This documentation is for reference only. We are no longer onboarding new customers to Programmable Video. Existing customers can continue to use the product until December 5, 2026.
We recommend migrating your application to the API provided by our preferred video partner, Zoom. We've prepared this migration guide to assist you in minimizing any service disruption.
Twilio recommends Compositions to mix all track recordings from a single Room, as it is a refined product that solves the various edge cases of mixing recordings with different start or offset times. Only use the approach described here if you have a business reason for not using Compositions. The transcoding tools described below are not Twilio products and as such we will not provide support for errors or problems that may arise when developers try to compose Recordings with the following procedure.
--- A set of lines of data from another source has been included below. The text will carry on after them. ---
(** A cache of presence that never claims too much. *)
Definition has_sound (present : Hash → bool) (m : cache) : Prop :=
  ∀ h, lru_mem (has m) h tt → present h = true.

Lemma has_sound_Contains present m h : has_sound present m → lru_Contains h (has m) = true → present h = true.
Proof. intros Hm [[] Hc]%lru_Contains_mem. by apply Hm. Qed.

Lemma has_sound_InsertHas present hs m :
  has_sound present m → (∀ h, h ∈ hs → present h = true) → has_sound present (InsertHas hs m).
Proof.
  intros Hm Hhs. unfold InsertHas.
  assert (∀ h, h ∈ range_map (elements hs) → present h = true) as Hl.
  { intros h. rewrite range_map_perm, elem_of_elements. apply Hhs. }
  clear Hhs. revert m Hm. induction (range_map (elements hs)) as [|x l IH]; intros m Hm; [done|].
  cbn [foldl]. apply IH; [set_solver|]. intros h [[-> _]|[_ Hh]]%lru_Add_mem; [set_solver|by apply Hm].
Qed.

Lemma chunks_InsertHas hs (m : cache) : chunks (InsertHas hs m) = chunks m.
Proof.
  unfold InsertHas. revert m. induction (range_map (elements hs)) as [|x l IH]; intros m; [done|].
  cbn [foldl]. by rewrite IH.
Qed.

Section many.
Context (r : RemoteChunkStore) (present : Hash → bool).
Context `{Hcl : !HonestChunkStore (rcs_chunkClient r) (rcs_repoPath r) present}.
Context (hs : list Hash) (Hnd : NoDup hs).

(** After the first [n] hashes. *)
Definition scanned (n : Z) (l : has_locals) : Prop :=
  l.2 = None ∧
  (∀ h, h ∈ l.1.1 ↔ h ∈ take (Z.to_nat n) hs ∧ present h = false) ∧
  (∀ h, h ∈ l.1.2 ↔ h ∈ take (Z.to_nat n) hs ∧ present h = true).

(** How a query can fail. *)
Definition refused (e : string) : Prop :=
  ∃ req, cl_HasChunks (rcs_chunkClient r) (rcs_repoPath r) req = Err e.

Lemma take_split st en (l : list Hash) :
  0 ≤ st ≤ en → take (Z.to_nat en) l = take (Z.to_nat st) l ++ take (Z.to_nat (en - st)) (drop (Z.to_nat st) l).
Proof. intros ?. rewrite take_take_drop. f_equal. lia. Qed.

Lemma mark_batch (cur : list Hash) idx sets :
  NoDup idx → (∀ i, i ∈ idx ↔ ∃ k h, i = Z.of_nat k ∧ cur !! k = Some h ∧ present h = false) →
  let sets' := mark_absent 0 cur (sort_slice Z.ltb idx) sets in
  (∀ h, h ∈ sets'.1 ↔ h ∈ sets.1 ∨ h ∈ cur ∧ present h = false) ∧
  (∀ h, h ∈ sets'.2 ↔ h ∈ sets.2 ∨ h ∈ cur ∧ present h = true).
Proof.
  intros Hidx Hex. destruct sets as [A F]. cbn zeta.
  destruct (mark_absent 0 cur (sort_slice Z.ltb idx) (A, F)) as [A' F'] eqn:E.
  apply mark_absent_spec in E as [HA HF]; [|lia|by apply sort_indices|].
  2:{ apply Forall_forall. intros i. rewrite sort_slice_perm. intros (k & h & -> & _)%Hex. lia. }
  assert (∀ k h, cur !! k = Some h → (0 + Z.of_nat k) ∈ sort_slice Z.ltb idx ↔ present h = false) as Hk.
  { intros k h Hk. rewrite sort_slice_perm, Hex. split.
    - intros (k' & h' & E & Hk' & Hp). assert (k = k') as <- by lia. congruence.
    - intros Hp. exists k, h. auto with lia. }
  assert (∀ h (P : Z → Prop) Q, (∀ k, cur !! k = Some h → P (0 + Z.of_nat k) ↔ Q) →
    (∃ k, cur !! k = Some h ∧ P (0 + Z.of_nat k)) ↔ h ∈ cur ∧ Q) as Hmem.
  { intros h P Q HPQ. rewrite list_elem_of_lookup. naive_solver. }
  cbn [fst snd]. split; intros h.
  - rewrite HA, (Hmem h (λ z, z ∈ sort_slice Z.ltb idx) (present h = false)); [done|].
    intros k Hkh. by apply Hk.
  - rewrite HF, (Hmem h (λ z, z ∉ sort_slice Z.ltb idx) (present h = true)); [done|].
    intros k Hkh. rewrite Hk by done. by destruct (present h).
Qed.

Lemma holds_has_batch st en l :
  0 ≤ st → st < en ≤ Z.of_nat (List.length hs) → en - st ≤ maxHasManyBatchSize → scanned st l →
  holds (has_batch r hs (map hash_bytes hs) st en) l (λ res l',
    match res with
    | Ok false => scanned en l'
    | Ok true => ∃ e, l'.2 = Some e ∧ refused e
    | _ => False
    end).
Proof.
  intros Hst Hen Hb (Hnone & HA & HF). unfold has_batch.
  apply holds_bind, holds_list_slice; [done|lia|]. cbn.
  apply holds_bind, holds_list_slice; [done|rewrite length_map; lia|]. cbn.
  rewrite skipn_map, firstn_map. set (cur := take (Z.to_nat (en - st)) (drop (Z.to_nat st) hs)).
  assert (NoDup cur) as Hcur.
  { pose proof (take_split st en hs ltac:(lia)) as E. fold cur in E.
    assert (NoDup (take (Z.to_nat en) hs)) as Hn by (eapply sublist_NoDup; [exact Hnd|apply sublist_take]).
    rewrite E in Hn. by apply NoDup_app in Hn as (_ & _ & ?). }
  destruct (cl_HasChunks _ _ (map hash_bytes cur)) as [idx|e|e] eqn:E.
  - apply cl_has_exact in E as [Hidx Hex]; [|done|].
    2:{ unfold cur. rewrite length_take. lia. }
    destruct (mark_batch cur idx l.1 Hidx Hex) as [HA' HF'].
    unfold holds. split; [done|]. cbn [fst snd]. rewrite (take_split st en hs) by lia. fold cur.
    split; intros h; [rewrite HA', HA|rewrite HF', HF]; rewrite elem_of_app; naive_solver.
  - unfold holds. exists e. split; [done|]. by eexists.
  - by destruct (cl_has_total (map hash_bytes cur) e).
Qed.
End many.

Lemma HasMany_spec (r : RemoteChunkStore) (present : Hash → bool)
    `{Hcl : !HonestChunkStore (rcs_chunkClient r) (rcs_repoPath r) present} hashes (m : cache) :
  has_sound present m →
  holds (HasMany r hashes) m (λ res m', chunks m' = chunks m ∧ has_sound present m' ∧
    match res with
    | Ok absent => ∀ h, h ∈ absent ↔ h ∈ hashes ∧ present h = false
    | Err e => m' = m ∧ refused r e
    | Panic _ => False
    end).
Proof.
  intros Hm. unfold HasMany, holds. pose proof (elem_of_GetCachedHas hashes m) as Hget.
  set (notCached := GetCachedHas hashes m) in *.
  assert (∀ h, h ∈ hashes → present h = false → h ∈ notCached) as Hnc.
  { intros h Hh Hp. apply Hget. split; [done|]. destruct (lru_Contains h (has m)) eqn:E; [|done].
    apply (has_sound_Contains present) in E; [congruence|done]. }
  case_bool_decide as Hemp.
  { cbn [fst snd]. split_and!; [done..|]. intros h. set_solver. }
  pose proof (HashSetToSlices_elems notCached) as Hperm. pose proof (HashSetToSlices_bytes notCached) as Hbytes.
  destruct (HashSetToSlices notCached) as [hashSl byteSl]. cbn [fst snd] in Hperm, Hbytes. subst byteSl.
  assert (NoDup hashSl) as Hnd by (rewrite Hperm; apply NoDup_elements).
  assert (∀ h, h ∈ hashSl ↔ h ∈ notCached) as Hin by (intros h; by rewrite Hperm, elem_of_elements).
  set (n := Z.of_nat (List.length hashSl)).
  assert (holds (batchItr n maxHasManyBatchSize (has_batch r hashSl (map hash_bytes hashSl))) ((∅, ∅), None)
    (λ res l, res = Ok tt ∧ (scanned present hashSl n l ∨ ∃ e, l.2 = Some e ∧ refused r e))) as Hloop.
  { apply (holds_batchItr _ _ _ _ (scanned present hashSl)); [done|lia| | |].
    - split; [done|]. split; intros h; simpl; set_solver.
    - intros l Hl. split; [done|by left].
    - intros st en l Hst Hen Hb Hl. eapply holds_mono; [by apply (holds_has_batch r present hashSl)|].
      intros [[]|e|e] l' Hl'; [|done..]. split; [done|by right]. }
  unfold holds in Hloop. revert Hloop.
  destruct (batchItr n maxHasManyBatchSize (has_batch r hashSl (map hash_bytes hashSl)) (∅, ∅, None))
    as [res [[absent found] err]]. cbn [fst snd]. intros Hloop.
  destruct Hloop as [-> [(Hnone & HA & HF)|(e & He & Hr)]]; cbn [fst snd] in *.
  - rewrite Hnone. replace (take (Z.to_nat n) hashSl) with hashSl in HA, HF
      by (rewrite firstn_all2; [done|unfold n; lia]).
    cbn [fst snd]. split_and!.
    + case_bool_decide; [done|]. apply chunks_InsertHas.
    + case_bool_decide; [done|]. apply has_sound_InsertHas; [done|]. intros h. rewrite HF. tauto.
    + intros h. rewrite HA, Hin. split; [|naive_solver]. intros [Hh Hp]. by apply Hget in Hh as [? _].
  - rewrite He. by cbn [fst snd].
Qed.
End presence.

(** C23. [HasMany] tells exactly which chunks the provider lacks: over an honest
    provider, and provided that the process-wide presence cache holds only
    chunks that this provider has ([has_sound]; it need not hold all of them),
    the answer is the set of requested hashes that are absent, however the request is cut into batches and in whatever order the provider
    lists the absent positions; the cache stays right.  It fails only with an
    error of the provider and then leaves the cache as it was; no slice of the
    batches is out of range. *)
Theorem HasMany_exact `{CL : ChunkLib, !ChunkLaws CL} {C1 C2 : Type}
    `{L1 : !LRU Hash CChunk C1, L2 : !LRU Hash unit C2, !LRULaws Hash CChunk C1, !LRULaws Hash unit C2}
    `{R : GoRuntime} (r : RemoteChunkStore) (present : Hash → bool)
    `{Hcl : !HonestChunkStore (rcs_chunkClient r) (rcs_repoPath r) present}
    (hashes : gset Hash) (m : mapChunkCache C1 C2)
  (Hm : has_sound present m) :
  let '(res, m') := HasMany r hashes m in
  chunks m' = chunks m ∧ has_sound present m' ∧
  match res with
  | Ok absent => ∀ h, h ∈ absent ↔ h ∈ hashes ∧ present h = false
  | Err e => m' = m ∧ refused r e
  | Panic _ => False
  end.
Proof.
  pose proof (HasMany_spec r present hashes m Hm) as H. unfold holds in H.
  by destruct (HasMany r hashes m).
Qed.

(** ** Reading *)

Section reading.
Context `{CL : ChunkLib, !ChunkLaws CL} {C1 C2 : Type}.
Context `{L1 : !LRU Hash CChunk C1, L2 : !LRU Hash unit C2, !LRULaws Hash CChunk C1, !LRULaws Hash unit C2}.
Context `{R : GoRuntime} (content : Hash → Chunk → Prop).
Local Abbreviation cache := (mapChunkCache C1 C2).

(** Every cached chunk is the right one for its key. *)
Definition cache_ok (m : cache) : Prop :=
  ∀ h c, lru_mem (chunks m) h c → cc_Hash c = h ∧ genuine content c.

Lemma cache_ok_Insert cc m : cache_ok m → genuine content cc → cache_ok (InsertChunks [cc] m).
Proof.
  intros Hm Hc h c. cbn. intros [[-> ->]|[_ Hh]]%lru_Add_mem; [done|by apply Hm].
Qed.

Lemma GetCachedChunks_spec hs (m : cache) : ∀ acc m',
  GetCachedChunks hs m = (acc, m') →
  (∀ h c, acc !! h = Some c → lru_mem (chunks m) h c) ∧
  (∀ h c, lru_mem (chunks m') h c → lru_mem (chunks m) h c) ∧ has m' = has m.
Proof.
  unfold GetCachedChunks. generalize (range_map (elements hs)) as l. intros l acc m' E.
  assert (∀ l acc0 (m0 : cache),
    (∀ h c, acc0 !! h = Some c → lru_mem (chunks m) h c) →
    (∀ h c, lru_mem (chunks m0) h c → lru_mem (chunks m) h c) → has m0 = has m →
    foldl get_cached (acc0, m0) l = (acc, m') →
    (∀ h c, acc !! h = Some c → lru_mem (chunks m) h c) ∧
    (∀ h c, lru_mem (chunks m') h c → lru_mem (chunks m) h c) ∧ has m' = has m) as Hl.
  { clear E l. induction l as [|x l IH]; intros acc0 m0 Ha Hm Hh; cbn [foldl]; [by intros [= <- <-]|].
    unfold get_cached at 2. cbn [fst snd].
    pose proof (lru_Get_mem x (chunks m0)) as Hg. pose proof (lru_Get_sub x (chunks m0)) as Hs.
    destruct (lru_Get x (chunks m0)) as [o c']. cbn [fst snd] in *. intros E.
    eapply IH; [| | |exact E]; [|naive_solver|done].
    destruct o as [c|]; [|done]. intros h c0 [[<- <-]|[_ ?]]%lookup_insert_Some; [|by apply Ha].
    by apply Hm, Hg. }
  eapply (Hl l ∅ m); [|done..]. intros h c ?. simplify_map_eq.
Qed.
When you record a Twilio Video Group Room, you will most likely end up with multiple individual track recordings once the room is completed. By default, when you record a Group Room, Twilio records all participants' audio and video tracks and creates individual recordings for each one of those tracks. This provides the flexibility to compose into a single video output and gives control over which particular tracks will be displayed in the final composition.
If you don't want to automatically record the audio and video tracks for all participants in a Group Room, you can use Recording Rules to specify the tracks you want to record. Also, you can configure your Group Room default settings in the Twilio console. Here you can set the rooms to default to group rooms and to turn recording on/off. (You can't record peer-to-peer rooms because the media does not go through Twilio servers.)
Twilio offers Compositions, a service that creates playable files from Recordings and automatically takes into account the Recordings' timing variations. However, if your use case does not fit the Compositions product, you can manually mix recordings into a single playable file.
If you choose not to use Compositions, there are several factors you will need to consider when manually mixing the recordings together into a single output. In particular, you will need to take into account each recordings' start_time
and offset
values, as these might differ for each participant and cause synchronization issues when mixed.
In this tutorial, you'll learn how to synchronize two participants' track recordings, each with different start_time
and offset
values. The output will be a single video in either webm
or mp4
format, with the participants' videos side-by-side in a 2x1 grid.
ffmpeg
for mixing Recordings into a single file. Click here to download. Click here for the official documentation.
mp4
format, you will need to compile a version of
ffmpeg
that includes the
libfdk_aac
audio codec.
Click here
for the official documentation.
ffprobe
to gather information about each Recording's start time.
Click here
for the official documentation.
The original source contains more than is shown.